Your objective = Your task is to extract the lines from the one holding "(a.1 <= b.1)%Z." through the end of the material. Set them down exactly and add nothing.

□ □ □ □ □ □ □

(** * WebRTC call multiplexer: [webrtc/call/call.cc] and the RTX path of
    [webrtc/video_engine/vie_receiver.cc]

    A shallow embedding of [webrtc::internal::Call] and of the encapsulation
    handling of [ViEReceiver], followed by the properties of the stream
    registry, the packet demultiplexer, the sync resolver and the bitrate
    governor.

    Conventions.
    - [std::map<K, V>] is a [gmap K V] together with its traversal in
      ascending key order ([StdMap.items]); [std::set<T*>] is a [gset] of
      addresses traversed in ascending order ([StdSet.items]).
    - Stream objects live in a heap from addresses to their configuration;
      the registries hold addresses, as the C++ members hold raw pointers.
    - The calls into the streams, the congestion controller, the event log
      and the logger are appended to a trace, each with the value that came
      back when one does.
    - The model is sequential: locks and the thread checker do not appear. *)

From Stdlib Require Import ZArith NArith Strings.Byte List Bool Lia.
From stdpp Require Import gmap strings list fin_maps sorting.

Local Open Scope Z_scope.

(** ** Containers *)

Module StdMap.

(** Order of the keys of a [std::map<uint32_t, V>]. *)
Definition key_le {V : Type} : relation (N * V) := fun a b => (a.1 <= b.1)%N.

#[global] Instance key_le_dec {V : Type} (a b : N * V) : Decision (key_le a b) :=
  N.le_dec a.1 b.1.

(** [for (auto& kv : m)]: the entries in ascending key order. *)
Definition items {V : Type} (m : gmap N V) : list (N * V) :=
  merge_sort key_le (map_to_list m).

(** Order of the keys of a [std::map<int, V>]. *)
Definition zkey_le {V : Type} : relation (Z * V) := fun a b => (a.1 <= b.1)%Z.

#[global] Instance zkey_le_dec {V : Type} (a b : Z * V) : Decision (zkey_le a b) :=
  Z.le_dec a.1 b.1.

Definition zitems {V : Type} (m : gmap Z V) : list (Z * V) :=
  merge_sort zkey_le (map_to_list m).

(** [m.begin()], [None] when it equals [m.end()]. *)
Definition zbegin {V : Type} (m : gmap Z V) : option (Z * V) := head (zitems m).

□ □ □ □ □ □ □

Task output =
Definition zkey_le {V : Type} : relation (Z * V) := fun a b => (a.1 <= b.1)%Z.

#[global] Instance zkey_le_dec {V : Type} (a b : Z * V) : Decision (zkey_le a b) :=
  Z.le_dec a.1 b.1.

Definition zitems {V : Type} (m : gmap Z V) : list (Z * V) :=
  merge_sort zkey_le (map_to_list m).

(** [m.begin()], [None] when it equals [m.end()]. *)
Definition zbegin {V : Type} (m : gmap Z V) : option (Z * V) := head (zitems m).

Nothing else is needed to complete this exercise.